In our experiment using an incomplete block design, residual variance was the dominant term. In the spatial model, the independent residual was reduced by 13% for DBH and 19% for tree height on average. These were similar to the Doulas-fir study for which, on average, spatial analyses removed 14–34% of the correlated variance due to spatial correlation (Ye and Jayawickrama 2008). Narrow-sense heritabilities for individual tree increased 35 and 51% on average by removing spatial variance from the residual variance, which was higher than the results for DBH summarized by Dutkowski et al. (2006). This result is not surprising considering that both high autocorrelations in rows and columns were observed in this hilly site, perhaps indicating that the spatial analyses are more useful or powerful for hilly sites such as the Chinese-fir sites. However, we only analyzed one site. If more sites are found with such high two-dimensional autocorrelations, then spatial analyses should routinely be applied to similar forest progeny testing sites in countries where most forest trials are on hilly sites, such as in southern China and other southeastern Asian countries.
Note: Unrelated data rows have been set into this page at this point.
(* ===== verification/ControlFlow.v ===== *)
(** * Control flow of the simulated processor

    Which addresses the control unit makes the processor execute: transfers of control take effect
    after the delay slots, and a hardware loop repeats its body. *)

From Stdlib Require String.
From S2P Require Import Prelude.
From S2P Require Import CInt.
From S2P Require Import Cpp.
From S2P Require Import SimValue.
From S2P Require Import SimValueLaws.
From S2P Require Import OSAL.
From S2P Require Import ControlUnit.
Import String.StringSyntax.
#[local] Open Scope cpp_scope.
#[local] Open Scope string_scope.
#[local] Open Scope Z_scope.
#[local] Open Scope list_scope.

(** [n] consecutive addresses. *)
Definition span (a : Z) (n : nat) : list Z := map (fun i => u32 (a + Z.of_nat i)) (seq 0 n).

Lemma span_length a n : length (span a n) = n.
Proof. unfold span. now rewrite length_map, length_seq. Qed.

Lemma span_app a m n : span a (m + n) = span a m ++ span (u32 (a + Z.of_nat m)) n.
Proof.
  unfold span. rewrite seq_app, map_app. f_equal. apply (nth_ext _ _ 0 0); [now rewrite !length_map, !length_seq|].
  intros i Hi. rewrite length_map, length_seq in Hi.
  rewrite !(nth_indep _ 0 (u32 (a + Z.of_nat 0))) by now rewrite length_map, length_seq.
  rewrite !(map_nth (fun i => u32 (a + Z.of_nat i))), seq_nth by assumption.
  rewrite (nth_indep _ _ (u32 (u32 (a + Z.of_nat m) + Z.of_nat 0))) by now rewrite length_map, length_seq.
  rewrite (map_nth (fun i => u32 (u32 (a + Z.of_nat m) + Z.of_nat i))), seq_nth by assumption.
  rewrite u32_add_l. f_equal. lia.
Qed.

Lemma span_1 a : is_u 32 a -> span a 1 = [a].
Proof. intros H. unfold span. cbn [seq map Z.of_nat]. now rewrite Z.add_0_r, u32_small. Qed.

Lemma span_S a n : is_u 32 a -> span a (S n) = a :: span (u32 (a + 1)) n.
Proof. intros H. change (S n) with (1 + n)%nat. now rewrite span_app, span_1. Qed.

(** ** Cycles in which the unit is left alone *)

Definition loop_clock (l : option HLOOP_SETUP) (pc : Z) : option HLOOP_SETUP * Z :=
  match l with
  | Some l => let '(l, pc) := HLOOP_advanceClock l pc in (Some l, pc)
  | None => (None, pc)
  end.

Fixpoint quiet_run (n : nat) (l : option HLOOP_SETUP) (pc : Z) : list Z * (option HLOOP_SETUP * Z) :=
  match n with
  | O => ([], (l, pc))
  | S n =>
    let '(l, pc') := loop_clock l (u32 (pc + 1)) in
    let '(pcs, r) := quiet_run n l pc' in (pc :: pcs, r)
  end.

Lemma quiet_run_add m n l pc : quiet_run (m + n) l pc
  = let '(pcs, (l, pc)) := quiet_run m l pc in let '(pcs', r) := quiet_run n l pc in (pcs ++ pcs', r).
Proof.
  revert l pc. induction m as [|m IH]; intros l pc.
  - cbn. now destruct (quiet_run n l pc).
  - cbn [Nat.add quiet_run]. destruct (loop_clock l (u32 (pc + 1))) as [l1 pc1]. rewrite IH.
    destruct (quiet_run m l1 pc1) as [p [l2 pc2]]. now destruct (quiet_run n l2 pc2).
Qed.

(** What no cycle changes. *)
Record same_unit (g g' : GCUState) : Prop := {
  same_latency : latency_ g' = latency_ g;
  same_delay : ControlUnit.branchDelayCycles_ g' = ControlUnit.branchDelayCycles_ g;
  same_increment : instructionAddressIncrement_ g' = instructionAddressIncrement_ g }.

Lemma same_refl g : same_unit g g.
Proof. now split. Qed.

Lemma same_trans g g' g'' : same_unit g g' -> same_unit g' g'' -> same_unit g g''.
Proof. intros [] []. split; congruence. Qed.

(** A unit with no operation started or pending. *)
Definition quiet (g : GCUState) : Prop := trigger_ g = None /\ operationPending_ g = false.

Definition untriggered (issue : nat -> Z -> option (ControlOperation * operands)) (k n : nat) : Prop :=
  forall j a, (k <= j < k + n)%nat -> issue j a = None.

Section Runs.
Context (ra : SimValue) (issue : nat -> Z -> option (ControlOperation * operands)).

Lemma quiet_cycle g : quiet g -> exists g', simulateCycle ra None g = Done g' /\ quiet g' /\ same_unit g g' /\
  returnAddressRegister_ g' = returnAddressRegister_ g /\
  (loop_ g', pc_ g') = loop_clock (loop_ g) (u32 (pc_ g + 1)).
Proof.
  intros [Ht Hp]. unfold simulateCycle, endClock. rewrite Ht.
  assert (E : (if isIdle g then Done g else Done g) = Done g) by now destruct (isIdle g).
  rewrite E. cbn [obind]. eexists. split; [reflexivity|]. unfold isIdle, advanceClock, loop_clock.
  destruct g as [pc r new pending time latency delay increment loop idle trigger]. cbn in Ht, Hp. subst.
  destruct loop as [l|]; cbn; [rewrite andb_false_r; cbn | rewrite andb_true_r; destruct idle; cbn].
  - destruct (HLOOP_advanceClock l (u32 (pc + 1))) as [l' pc']. repeat split.
  - repeat split.
  - repeat split.
Qed.

Lemma run_quiet n : forall k g, quiet g -> untriggered issue k n ->
  exists g', run ra issue k n g = Done (fst (quiet_run n (loop_ g) (pc_ g)), g') /\ quiet g' /\ same_unit g g' /\
  returnAddressRegister_ g' = returnAddressRegister_ g /\
  (loop_ g', pc_ g') = snd (quiet_run n (loop_ g) (pc_ g)).
Proof.
  induction n as [|n IH]; intros k g Hq Hi.
  - exists g. cbn. auto using same_refl.
  - cbn [run quiet_run]. rewrite (Hi k) by lia.
    destruct (quiet_cycle g Hq) as (g1 & -> & Hq1 & Hs1 & Hr1 & E1). cbn [obind].
    destruct (IH (S k) g1 Hq1 ltac:(intros j a Hj; apply Hi; lia)) as (g2 & -> & Hq2 & Hs2 & Hr2 & E2).
    cbn [obind]. rewrite <- E1. exists g2. destruct (quiet_run n (loop_ g1) (pc_ g1)) as [pcs r].
    cbn [fst snd] in *. repeat split; try apply Hq2; try congruence.
    all: now destruct (same_trans _ _ _ Hs1 Hs2).
Qed.

Lemma run_add m n k g : run ra issue k (m + n) g
  = (' (a, g) <~ run ra issue k m g ; ' (b, g) <~ run ra issue (k + m) n g ; Done (a ++ b, g)).
Proof.
  revert k g. induction m as [|m IH]; intros k g.
  - cbn. rewrite Nat.add_0_r. now destruct (run ra issue k n g) as [[b g']| |].
  - cbn [Nat.add run]. destruct (simulateCycle ra (issue k (pc_ g)) g) as [g1| |]; cbn [obind]; [|reflexivity..].
    rewrite IH. replace (S k + m)%nat with (k + S m)%nat by lia.
    destruct (run ra issue (S k) m g1) as [[a g2]| |]; cbn [obind]; [|reflexivity..].
    now destruct (run ra issue (k + S m) n g2) as [[b g3]| |].
Qed.
End Runs.

(** ** The hardware loop, left alone *)

Definition disabled (l : option HLOOP_SETUP) : Prop :=
  match l with Some l => hwloopEnabled l = false | None => True end.

Lemma disabled_clock l pc : disabled l -> exists l', loop_clock l pc = (l', pc) /\ disabled l'.
Proof.
  destruct l as [l|]; cbn; [|now exists None]. intros H. unfold HLOOP_advanceClock. rewrite H. cbn [andb].
  destruct (0 <? delayCycles l); eexists; split; reflexivity || assumption.
Qed.

Lemma disabled_run n : forall l pc, is_u 32 pc -> disabled l ->
  exists l', quiet_run n l pc = (span pc n, (l', u32 (pc + Z.of_nat n))) /\ disabled l'.
Proof.
  induction n as [|n IH]; intros l pc Hpc Hl.
  - exists l. cbn. now rewrite Z.add_0_r, u32_small.
  - cbn [quiet_run]. destruct (disabled_clock l (u32 (pc + 1)) Hl) as (l1 & -> & Hl1).
    destruct (IH l1 (u32 (pc + 1)) (u32_word _) Hl1) as (l2 & -> & Hl2). exists l2. split; [|assumption].
    rewrite span_S, u32_add_l by assumption. now replace (pc + 1 + Z.of_nat n) with (pc + Z.of_nat (S n)) by lia.
Qed.

Lemma delay_run n : forall c L e i d pc, is_u 32 pc -> 0 <= d -> d + Z.of_nat n < 2 ^ 32 ->
  quiet_run n (Some (mk_loop c L e i (d + Z.of_nat n))) pc
  = (span pc n, (Some (mk_loop c L e i d), u32 (pc + Z.of_nat n))).
Proof.
  induction n as [|n IH]; intros c L e i d pc Hpc Hd Hn.
  - cbn. now rewrite !Z.add_0_r, u32_small.
  - cbn [quiet_run loop_clock]. unfold HLOOP_advanceClock. cbn [delayCycles loopCounter loopLength hwloopEnabled instrCount].
    destruct (Z.ltb_spec 0 (d + Z.of_nat (S n))); [|lia].
    replace (u32 (d + Z.of_nat (S n) - 1)) with (d + Z.of_nat n) by (rewrite u32_small; lia).
    rewrite IH by (apply u32_word || lia). rewrite span_S, u32_add_l by assumption.
    now replace (pc + 1 + Z.of_nat n) with (pc + Z.of_nat (S n)) by lia.
Qed.

(** Inside a pass the instructions are counted. *)
Lemma count_run n : forall c L i pc, is_u 32 pc -> 0 < c -> 0 <= i -> i + Z.of_nat n < L -> L < 2 ^ 32 ->
  quiet_run n (Some (mk_loop c L true i 0)) pc
  = (span pc n, (Some (mk_loop c L true (i + Z.of_nat n) 0), u32 (pc + Z.of_nat n))).
Proof.
  induction n as [|n IH]; intros c L i pc Hpc Hc Hi Hn HL.
  - cbn. now rewrite !Z.add_0_r, u32_small.
  - cbn [quiet_run loop_clock]. unfold HLOOP_advanceClock. cbn [delayCycles loopCounter loopLength hwloopEnabled instrCount].
    cbn [Z.ltb Z.compare andb]. destruct (Z.ltb_spec 0 c); [|lia]. rewrite (u32_small (i + 1)) by lia.
    destruct (Z.eqb_spec (i + 1) L); [lia|]. destruct (Z.eqb_spec c 0); [lia|].
    rewrite IH by (apply u32_word || lia). rewrite span_S, u32_add_l by assumption.
    replace (i + 1 + Z.of_nat n) with (i + Z.of_nat (S n)) by lia.
    now replace (pc + 1 + Z.of_nat n) with (pc + Z.of_nat (S n)) by lia.
Qed.

(** A pass that is not the last ends with the jump back. *)
Lemma pass_run n c pc : is_u 32 pc -> 0 < c < 2 ^ 32 -> Z.of_nat (S n) < 2 ^ 32 ->
  quiet_run (S n) (Some (mk_loop c (Z.of_nat (S n)) true 0 0)) pc
  = (span pc (S n), (Some (mk_loop (c - 1) (Z.of_nat (S n)) (negb (c - 1 =? 0)) 0 0), pc)).
Proof.
  intros Hpc Hc Hn. replace (S n) with (n + 1)%nat at 1 by lia. rewrite quiet_run_add, count_run by (assumption || lia).
  cbn [quiet_run loop_clock]. unfold HLOOP_advanceClock. cbn [delayCycles loopCounter loopLength hwloopEnabled instrCount].
  cbn [Z.ltb Z.compare andb]. destruct (Z.ltb_spec 0 c); [|lia].
  rewrite (u32_small (0 + Z.of_nat n + 1)) by lia.
  destruct (Z.eqb_spec (0 + Z.of_nat n + 1) (Z.of_nat (S n))); [|lia].
  rewrite (u32_small (c - 1)) by lia.
  replace (u32 (u32 (u32 (pc + Z.of_nat n) + 1) - Z.of_nat (S n))) with pc.
  2: { rewrite u32_add_l. unfold Z.sub. rewrite u32_add_l.
       replace (pc + Z.of_nat n + 1 + - Z.of_nat (S n)) with pc by lia. now rewrite u32_small. }
  replace (S n) with (n + 1)%nat at 2 by lia. rewrite span_app, (span_1 (u32 (pc + Z.of_nat n))) by apply u32_word.
  now destruct (c - 1 =? 0).
Qed.

Lemma passes_run L pc : is_u 32 pc -> (0 < L)%nat -> Z.of_nat L < 2 ^ 32 -> forall m, Z.of_nat m < 2 ^ 32 ->
  quiet_run (m * L) (Some (mk_loop (Z.of_nat m) (Z.of_nat L) (negb (Z.of_nat m =? 0)) 0 0)) pc
  = (concat (repeat (span pc L) m), (Some (mk_loop 0 (Z.of_nat L) false 0 0), pc)).
Proof.
  intros Hpc HL0 HL. destruct L as [|n]; [lia|]. induction m as [|m IH]; intros Hm; [reflexivity|].
  cbn [Nat.mul]. rewrite quiet_run_add. destruct (Z.eqb_spec (Z.of_nat (S m)) 0); [lia|]. cbn [negb].
  rewrite pass_run by (assumption || lia). replace (Z.of_nat (S m) - 1) with (Z.of_nat m) by lia. now rewrite IH by lia.
Qed.

(** ** Hardware loops *)

Lemma UINT_range n io x : UINT n io = Done x -> is_u 32 x.
Proof.
  unfold UINT, unsignedValue, outcome_map. destruct (operand n io) as [v| |]; cbn [obind]; try discriminate.
  match goal with |- obind ?m _ = _ -> _ => destruct m end; cbn [obind]; try discriminate.
  intros [= <-]. apply u32_word.
Qed.

Lemma idle_triggered op io g : isIdle (setTriggered op io g) = false.
Proof. reflexivity. Qed.

Definition loop_error (iterations length : Z) (l : option HLOOP_SETUP) : option exception :=
  if iterations =? 0
  then Some (SimulationExecutionError "Hardware loop invocation with 0 iterations is invalid." None)
  else if length =? 0
  then Some (SimulationExecutionError "Hardware loop invocation with instruction length 0 is invalid." None)
  else match l with
  | None => Some KeyNotFound
  | Some l =>
    if hwloopEnabled l then Some (SimulationExecutionError "Hardware loop execution already in progress." None)
    else None
  end.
A moderate genetic gain of about 3–5% for selection was determined in this study using spatial analyses, similar to the finding that extra genetic gain usually did not exceed 6% (Dutkowski et al. 2002). However higher gain was observed by Costa e Silva et al. (2001) in several progeny trials including radiate and maritime pines and Sitka spruce. In conclusion, fitting with global trend and post-blocking was not effective with the current incomplete block design used in Chinese-fir progeny trial, while spatial analyses reduced residual variance, increased heritability and genetic gain.